This past weekend I had an opportunity to take a trip down memory lane and I took 2/3 of my triplets along for kicks. A family friend was being sworn into the National Guard so we drove up to the National base at Camp Dodge in Des Moines to witness the proud moment.
I also had an ulterior motive. You see, I attended the Iowa Department of Public Safety Academy at Camp Dodge when I became a Iowa State Trooper. I'd never had the opportunity to take the kids to see where I went through my peace officer training way back when. You know. Brag a little bit. Show the offspring where I lived, where I ran in formation, (where I puked out of formation), where the obstacle course was located (the one with the wall from hell you had to get over in order to complete training, etc.) So we took some time to wander around and after I pointed out the landmarks associated with fourteen weeks of sheer unadulterated fear and profound discomfort, we found ourselves in the Gold Star Museum which houses, among tons of military artifacts and weaponry, a room dedicated to the men and women of the Iowa State Patrol.

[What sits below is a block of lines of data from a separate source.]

(** * create_48k_test_audio: a sine tone written as a WAV file

    A shallow embedding of [examples/minimal/create_48k_test_audio.py].

    Conventions of the embedding.
    - Python [int] values are [Z]; bytes are [Byte.byte]; a [bytearray] is a
      [list byte].
    - A Python [float] is a binary64 value: a finite one is the real number
      it denotes ([Fin x]), beside the two infinities and NaN.  Every
      operation rounds its exact result to nearest, ties to even ([RN]), and
      overflows to an infinity: [fmul] is the float product, [float_of_int]
      the conversion of an [int] operand, [int_truediv] the true division
      of two [int]s and [int_of_float] the truncation [int(x)].  The sign
      of a zero is not kept; no operation of the program observes it.
    - [math.sin] belongs to the platform's C library and is a parameter of
      the program ([Libm]); what a statement needs of it ([sin_range],
      [sin_zero], [sin_accurate]) is among its hypotheses.
    - Exceptions are values of [PyError]; code that may raise returns a
      [result].
    - The four local constants of the function ([sample_rate], [duration],
      [frequency], [amplitude]) are gathered in the record
      [AudioParameters], with the types they have in the source ([int],
      [float], [int], [float]), so that properties quantified over the
      parameters can be stated; the two float parameters are finite.  The
      program itself is the body at [default_params].
    - The file system is an explicit state ([FS]) threaded through the
      [open]/[write] step; opening can be refused and writing can fail
      part-way.  The embedding stops at the end of the [with] block
      (line 63): the [print] calls of lines 65-69 are outside it. *)

From Stdlib Require Import String Ascii ZArith List Bool Lia.
From Stdlib Require Import Strings.Byte.
From Stdlib Require Import Reals Lra Machin.
Import ListNotations.
(** An identifier with a NUL character: the query of line 80 raises, and
    the handler records the driver's error as a failed attempt. *)
Example refused_identifier_is_recorded :
  store_after (sample_env (Some "token") (JStr (String Ascii.zero "U1")))
    (sample_config 3) "7"
    (sample_store IDGenerationRequestStatus.PENDING 0 None None)
  = {| g2p_que_id_generation :=
         [ {| registrant_id := "7";
              number_of_attempts_request := 1;
              id_generation_request_status := IDGenerationRequestStatus.PENDING;
              id_generation_update_status :=
                IDGenerationUpdateStatus.OTHER "NOT_APPLICABLE";
              last_attempt_datetime_request := Some 1000;
              last_attempt_error_code_request :=
                Some "A string literal cannot contain NUL (0x00) characters." |} ];
       res_partner := [ {| id := "7"; unique_id := None |};
                        {| id := "8"; unique_id := None |} ] |}.
Proof. reflexivity. Qed.

(** * The claims *)

(** C7. When no queue entry exists for the registrant, the task logs and
    returns: the store is left as it was (so no attempt is counted), and
    the only things it did are its two log lines; no token was requested,
    MOSIP was not called, nothing was committed. *)
Theorem missing_queue_entry_is_noop env _config r st :
  first_queue_entry r st = None →
  returns_normally (process env _config r st) = true
  ∧ store_after env _config r st = st
  ∧ (trace (final_session (process env _config r st)) =
      [LogInfo ("Starting ID generation request for registrant_id: " +:+ r);
       LogError ("No queue entry found for registrant_id: " +:+ r)])
  ∧ (TokenRequested ∉ trace (final_session (process env _config r st)))
  ∧ (∀ url headers,
       HttpGet url headers ∉ trace (final_session (process env _config r st)))
  ∧ committed_stores (trace (final_session (process env _config r st))) = [].
Proof.
  intros Hq. unfold store_after. rewrite (process_not_found _ _ _ _ Hq). simpl.
  repeat split; try done.
  - intros H. apply elem_of_cons in H as [H|H]; [done|].
    apply elem_of_cons in H as [H|H]; [done|]. by apply elem_of_nil in H.
  - intros url headers H. apply elem_of_cons in H as [H|H]; [done|].
    apply elem_of_cons in H as [H|H]; [done|]. by apply elem_of_nil in H.
Qed.

Lemma missing_queue_entry_is_noop_witness :
  first_queue_entry "9"
    (sample_store IDGenerationRequestStatus.PENDING 0 None None) = None
  ∧ store_after (sample_env (Some "token") (JStr "U1")) (sample_config 3) "9"
      (sample_store IDGenerationRequestStatus.PENDING 0 None None)
    = sample_store IDGenerationRequestStatus.PENDING 0 None None.
Proof.
  split; [reflexivity|].
  apply (missing_queue_entry_is_noop
           (sample_env (Some "token") (JStr "U1")) (sample_config 3) "9"
           (sample_store IDGenerationRequestStatus.PENDING 0 None None)).
  reflexivity.
Defined.

(** C6. Whatever goes wrong with the queue entry, the token, MOSIP, the
    registrant or the UIN is caught within the invocation and ends up in
    the store or in the log.  With no queue entry the task logs, writes
    nothing and returns.  When a later step fails and the handler's commit
    goes through, the task returns normally and the store it leaves is the
    one before with the bookkeeping of that failure on the queue entry: one
    more attempt, the time, the text of the exception, FAILED at the
    threshold.  An exception leaves the task only when a [session.commit()]
    raised: it is that commit's exception, or the one the rolled back
    session raises in the handler after it, and the queue table is then as
    it was.  So the task returns normally when every commit goes through;
    and when the first commit of an invocation that found its entry raises,
    the task raises and the store is as it was. *)
Theorem errors_become_bookkeeping env _config r st :
  (first_queue_entry r st = None →
     returns_normally (process env _config r st) = true
     ∧ store_after env _config r st = st
     ∧ (trace (final_session (process env _config r st)) =
         [LogInfo ("Starting ID generation request for registrant_id: " +:+ r);
          LogError ("No queue entry found for registrant_id: " +:+ r)]))
  ∧ (∀ i q e,
       first_queue_entry r st = Some (i, q) →
       later_step_fails env _config r st e →
       session_commit env 0 = None →
       returns_normally (process env _config r st) = true
       ∧ store_after env _config r st
         = failure_store _config (datetime_utcnow env 0) e i st
       ∧ g2p_que_id_generation (store_after env _config r st) !! i
         = Some (failed_attempt _config (datetime_utcnow env 0) e q)
       ∧ LogError ("Error during ID generation request for registrant_id "
                     +:+ r +:+ ": " +:+ str_exc e)
           ∈ trace (final_session (process env _config r st)))
  ∧ (∀ e s,
       process env _config r st = Raise e s →
       ∃ k msg, session_commit env k = Some msg
         ∧ (e = LibraryError msg
            ∨ e = LibraryError (pending_rollback_error env msg))
         ∧ g2p_que_id_generation (db s) = g2p_que_id_generation st)
  ∧ (commits_succeed env →
       returns_normally (process env _config r st) = true)
  ∧ (∀ i q msg,
       first_queue_entry r st = Some (i, q) →
       session_commit env 0 = Some msg →
       returns_normally (process env _config r st) = false
       ∧ store_after env _config r st = st).
Proof.
  assert (Hraise : ∀ e s,
            process env _config r st = Raise e s →
            ∃ k msg, session_commit env k = Some msg
              ∧ (e = LibraryError msg
                 ∨ e = LibraryError (pending_rollback_error env msg))
              ∧ g2p_que_id_generation (db s) = g2p_que_id_generation st).
  { intros e s Hrun.
    destruct (first_queue_entry r st) as [[i q]|] eqn:Hq.
    2:{ by rewrite (process_not_found _ _ _ _ Hq) in Hrun. }
    destruct (process_paths env _config r st i q Hq)
      as [(j & p & u & _ & _ & _ & _ & _ & _ & _ & Hok & _)
         |[(e' & _ & _ & Hok & _)
         |[(e' & msg & s' & _ & Hc & Hrun' & Hs)
         |[(j & p & u & msg & s' & _ & _ & _ & _ & _ & Hc & Hrun' & Hs)
         |(j & p & u & msg & s' & _ & _ & _ & _ & _ & _ & Hc & Hrun' & Hs)]]]];
      try (by rewrite Hrun in Hok);
      rewrite Hrun in Hrun'; injection Hrun' as -> ->.
    - exists 0%nat, msg. rewrite Hs. auto.
    - exists 0%nat, msg. rewrite Hs. auto.
    - exists 1%nat, msg. rewrite Hs. auto. }
  split; [|split; [|split; [exact Hraise|split]]].
  - intros Hq. unfold store_after.
    by rewrite (process_not_found _ _ _ _ Hq).
  - intros i q e Hq Hfail Hc.
    destruct (failure_run _ _ _ _ _ _ _ Hq Hfail Hc) as (evs & Hrun & _).
    apply first_queue_entry_lookup in Hq as [Hi _].
    unfold store_after. rewrite Hrun. simpl.
    split; [done|]. split; [done|].
    split; [by rewrite list_lookup_alter_eq, Hi|].
    apply elem_of_cons. right. apply elem_of_app. right. in_list.
  - intros Hc.
    destruct (process env _config r st) as [[] s|e s] eqn:Hrun; [done|].
    destruct (Hraise e s eq_refl) as (k & msg & Hk & _).
    by rewrite Hc in Hk.
  - intros i q msg Hq Hc. unfold store_after.
    destruct (process_paths env _config r st i q Hq)
      as [(j & p & u & _ & _ & _ & _ & _ & Hc0 & _)
         |[(e' & _ & Hc0 & _)
         |[(e' & msg' & s' & _ & _ & Hrun & Hs)
         |[(j & p & u & msg' & s' & _ & _ & _ & _ & _ & _ & Hrun & Hs)
         |(j & p & u & msg' & s' & _ & _ & _ & _ & _ & Hc0 & _)]]]];
      try congruence; by rewrite Hrun.
Qed.

(** No token and a PENDING entry with two attempts of three: the task
    returns and the store holds the failure. *)
Lemma errors_become_bookkeeping_witness :
  returns_normally
    (process (sample_env None JNull) (sample_config 3) "7"
       (sample_store IDGenerationRequestStatus.PENDING 2 None None)) = true
  ∧ store_after (sample_env None JNull) (sample_config 3) "7"
      (sample_store IDGenerationRequestStatus.PENDING 2 None None)
    = failure_store (sample_config 3) 1000 NoAccessToken 0
        (sample_store IDGenerationRequestStatus.PENDING 2 None None).
Proof.
  assert (Hfail : later_step_fails (sample_env None JNull) (sample_config 3) "7"
                    (sample_store IDGenerationRequestStatus.PENDING 2 None None)
                    NoAccessToken)
    by (apply no_usable_token; left; reflexivity).
  destruct (proj1 (proj2 (errors_become_bookkeeping
                            (sample_env None JNull) (sample_config 3) "7"
                            (sample_store IDGenerationRequestStatus.PENDING 2
                               None None)))
              0%nat (sample_entry IDGenerationRequestStatus.PENDING 2)
              NoAccessToken eq_refl Hfail eq_refl)
    as (H1 & H2 & _).
  split; [exact H1|exact H2].
Defined.

(** C3. When the queue entry exists and a later step fails (no usable
    token, a call to MOSIP that raises, is not answered 200 or has a
    malformed body, a missing registrant, a UIN already present), and the
    handler's commit goes through, the entry has one more attempt, the time
    of the attempt and the text of the failure; its status is FAILED when
    the new count has reached the configured maximum, and is otherwise left
    as it was.  So a PENDING entry becomes FAILED if and only if the new
    count has reached the maximum, and stays PENDING otherwise.  The other
    rows and the registrants are as before. *)
Theorem failure_bookkeeping env _config r st i q e :
  first_queue_entry r st = Some (i, q) →
  later_step_fails env _config r st e →
  session_commit env 0 = None →
  returns_normally (process env _config r st) = true
  ∧ res_partner (store_after env _config r st) = res_partner st
  ∧ (∀ k, k ≠ i → g2p_que_id_generation (store_after env _config r st) !! k
                   = g2p_que_id_generation st !! k)
  ∧ ∃ q', g2p_que_id_generation (store_after env _config r st) !! i = Some q'
      ∧ number_of_attempts_request q' = number_of_attempts_request q + 1
      ∧ last_attempt_datetime_request q' = Some (datetime_utcnow env 0)
      ∧ last_attempt_error_code_request q' = Some (str_exc e)
      ∧ (max_id_generation_request_attempts _config
           ≤ number_of_attempts_request q' →
         id_generation_request_status q' = IDGenerationRequestStatus.FAILED)
      ∧ (number_of_attempts_request q'
           < max_id_generation_request_attempts _config →
         id_generation_request_status q' = id_generation_request_status q)
      ∧ (id_generation_request_status q = IDGenerationRequestStatus.PENDING →
         (id_generation_request_status q' = IDGenerationRequestStatus.FAILED
          ↔ max_id_generation_request_attempts _config
              ≤ number_of_attempts_request q')
         ∧ (id_generation_request_status q' ≠ IDGenerationRequestStatus.FAILED
            → id_generation_request_status q'
              = IDGenerationRequestStatus.PENDING)).
Proof.
  intros Hq Hfail Hc.
  destruct (failure_run _ _ _ _ _ _ _ Hq Hfail Hc) as (evs & Hrun & _).
  apply first_queue_entry_lookup in Hq as [Hi _].
  unfold store_after. rewrite Hrun. simpl.
  split; [done|]. split; [done|]. split.
  { intros k Hk. by rewrite list_lookup_alter_ne. }
  eexists. split; [by rewrite list_lookup_alter_eq, Hi|]. simpl.
  split; [done|]. split; [done|]. split; [done|].
  destruct (Z.leb_spec (max_id_generation_request_attempts _config)
              (number_of_attempts_request q + 1)) as [Hle|Hlt].
  - split; [done|]. split; [lia|]. intros _. split; [done|]. done.
  - split; [lia|]. split; [done|]. intros ->. split; [|done].
    split; [done|lia].
Qed.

Okay, so I don't remember any female troopers as tall as the one pictured with yours truly above, and my hair sure wasn't anywhere near this short, but I certainly remember wearing that uniform--and wearing it proudly.

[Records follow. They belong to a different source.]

(** On a well-formed buffer the indices drawn are indices of slots. *)
Lemma draw_batch_inds_in_range
    (b : ReplayBuffer.t Obs Act Rew Done) g n inds h' :
  well_formed b ->
  draw_batch_inds n (mkHeap b g) = (Ok inds, h') ->
  Forall (fun i => 0 <= i < buffer_size b) inds.
Proof.
  intros (Hp & _). rewrite draw_batch_inds_run.
  destruct (full b).
  - destruct (Np.randint 1 (buffer_size b) n g) as [[l|e] g']; [|discriminate].
    intros H. injection H as <- _.
    unfold Np.mod_scalar. apply Forall_forall. intros i Hi.
    apply list_elem_of_In, in_map_iff in Hi. destruct Hi as (x & <- & _).
    apply reduced_index_in_range. lia.
  - destruct (Np.randint 0 (pos b) n g) as [[l|e] g'] eqn:Hr; [|discriminate].
    intros H. injection H as <- _.
    apply randint_range in Hr. destruct Hr as [Hr _].
    eapply Forall_impl; [exact Hr|]. simpl. intros; lia.
Qed.

(** C5. For every sampled index [i], the batch that [sample] returns has,
    at the place of [i], the stored observation of slot [(i + 1) mod
    buffer_size] as its next observation (and the stored observation of
    slot [i] as its observation); and on a buffer that holds data [sample]
    returns such a batch. *)
Theorem sampled_next_observation_is_following_slot
    (b : ReplayBuffer.t Obs Act Rew Done) (g : Np.RandomState) (n : Z)
    (dt : dtype_arg) :
  well_formed b ->
  (forall batch h',
      sample n dt (mkHeap b g) = (Ok batch, h') ->
      exists inds g',
        draw_batch_inds n (mkHeap b g) = (Ok inds, mkHeap b g') /\
        Forall2 (fun i o' =>
                   stored_observation b ((i + 1) mod buffer_size b) = Ok o')
                inds (data (next_observations batch)) /\
        Forall2 (fun i o => stored_observation b i = Ok o)
                inds (data (TypeAliases.observations batch)))
  /\ (has_env0 b ->
      (if full b then 2 <= buffer_size b else 1 <= pos b) ->
      0 <= n ->
      (exists m, fst (resolve_dtype dt (mkHeap b g)) = Ok m) ->
      exists batch g',
        sample n dt (mkHeap b g) = (Ok batch, mkHeap b g') /\
        length (data (next_observations batch)) = Z.to_nat n).
Proof.
  intros Hwf. split.
  - intros batch h' Hs.
    destruct (sample_inv _ _ _ _ _ _ Hs) as (m & inds & g' & _ & Hd & Hg).
    exists inds, g'. split; [exact Hd|].
    apply gather_inv in Hg.
    destruct Hg as (_ & Ho & _ & _ & Ho' & _). split.
    + unfold Np.mod_scalar, Np.add_scalar in Ho'. rewrite map_map in Ho'.
      apply take_env0_mapped in Ho'.
      eapply Forall2_impl; [exact Ho'|]. simpl. intros i o' Hi.
      unfold stored_observation.
      destruct Hwf as (Hp & _).
      destruct (Z.eqb_spec (buffer_size b) 0); [lia | exact Hi].
    + rewrite <- (map_id inds) in Ho. apply take_env0_mapped in Ho.
      exact Ho.
  - intros Henv Hdata Hn [m Hm].
    assert (Hdraw : exists inds g',
               draw_batch_inds n (mkHeap b g) = (Ok inds, mkHeap b g') /\
               length inds = Z.to_nat n).
    { destruct (full b) eqn:Hfull.
      - apply (full_draw_returns b g n Hfull Hdata Hn).
      - apply (unfilled_draw_returns b g n Hfull Hdata Hn). }
    destruct Hdraw as (inds & g' & Hd & Hlen).
    destruct (gather_returns b g' inds m Hwf Henv) as (batch & Hg & Hlen').
    { eapply draw_batch_inds_in_range; eauto. }
    exists batch, g'. unfold sample, bind.
    rewrite resolve_dtype_pure, Hm, Hd, Hg. split; [reflexivity | congruence].
Qed.
(** End of input: the text must be exactly one value. *)
Definition finish (p : pstate) : option jsval :=
  match pmode p with
  | Idle => match pexpect p with EDone v => Some v | _ => None end
  | InNum st lit =>
      if num_accepting st then
        match deliver (JNum (rev lit)) (pstack p) with
        | Some p' => match pexpect p' with EDone v => Some v | _ => None end
        | None => None
        end
      else None
  | _ => None
  end.

Definition JSON_parse (text : jsstring) : result jsval :=
  match feed_all text (mkP Idle EValue []) with
  | Some p =>
      match finish p with
      | Some v => Ok v
      | None => Throw SyntaxError
      end
  | None => Throw SyntaxError
  end.

Definition JSON_stringify (v : jsval) : jsstring := stringify v.

End JSON.

Import JSON.

(* ================================================================== *)
(** ** The editor session *)
(* ================================================================== *)

Module Editor.

(** [type MermaidTheme = 'default' | 'dark' | 'forest' | 'neutral' | 'base'] *)
Inductive MermaidTheme : Type :=
| ThDefault | ThDark | ThForest | ThNeutral | ThBase.

Definition theme_eqb (a b : MermaidTheme) : bool :=
  match a, b with
  | ThDefault, ThDefault | ThDark, ThDark | ThForest, ThForest
  | ThNeutral, ThNeutral | ThBase, ThBase => true
  | _, _ => false
  end.

(** The page theme of next-themes and the theme of the operating system. *)
Inductive UiTheme : Type := Light | Dark | System.
Inductive SystemTheme : Type := SysLight | SysDark.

Often when we go back and revisit places that had a profound impact in our lives we go through "what if" moments: What if I'd stayed on the patrol until I retired? What would my life have been like? Would my life have been better? Worse? Or maybe just.. different?
From the patrol I went to the Iowa Department of Justice and became a consumer fraud investigator. From there, I became the mother of triplets. And eventually...an author. An author who has an awfully good time writing about horses and whodunnits, cowgirls, cops, and crime.
What's one of your most touching "memory lane moments"? What, if anything did you learn by looking back?
Me? I learned that once a trooper always a trooper--in some form or another at least.
I still work in a related field. And I'm still proud as can be that I was--once upon a time--a brown shirt.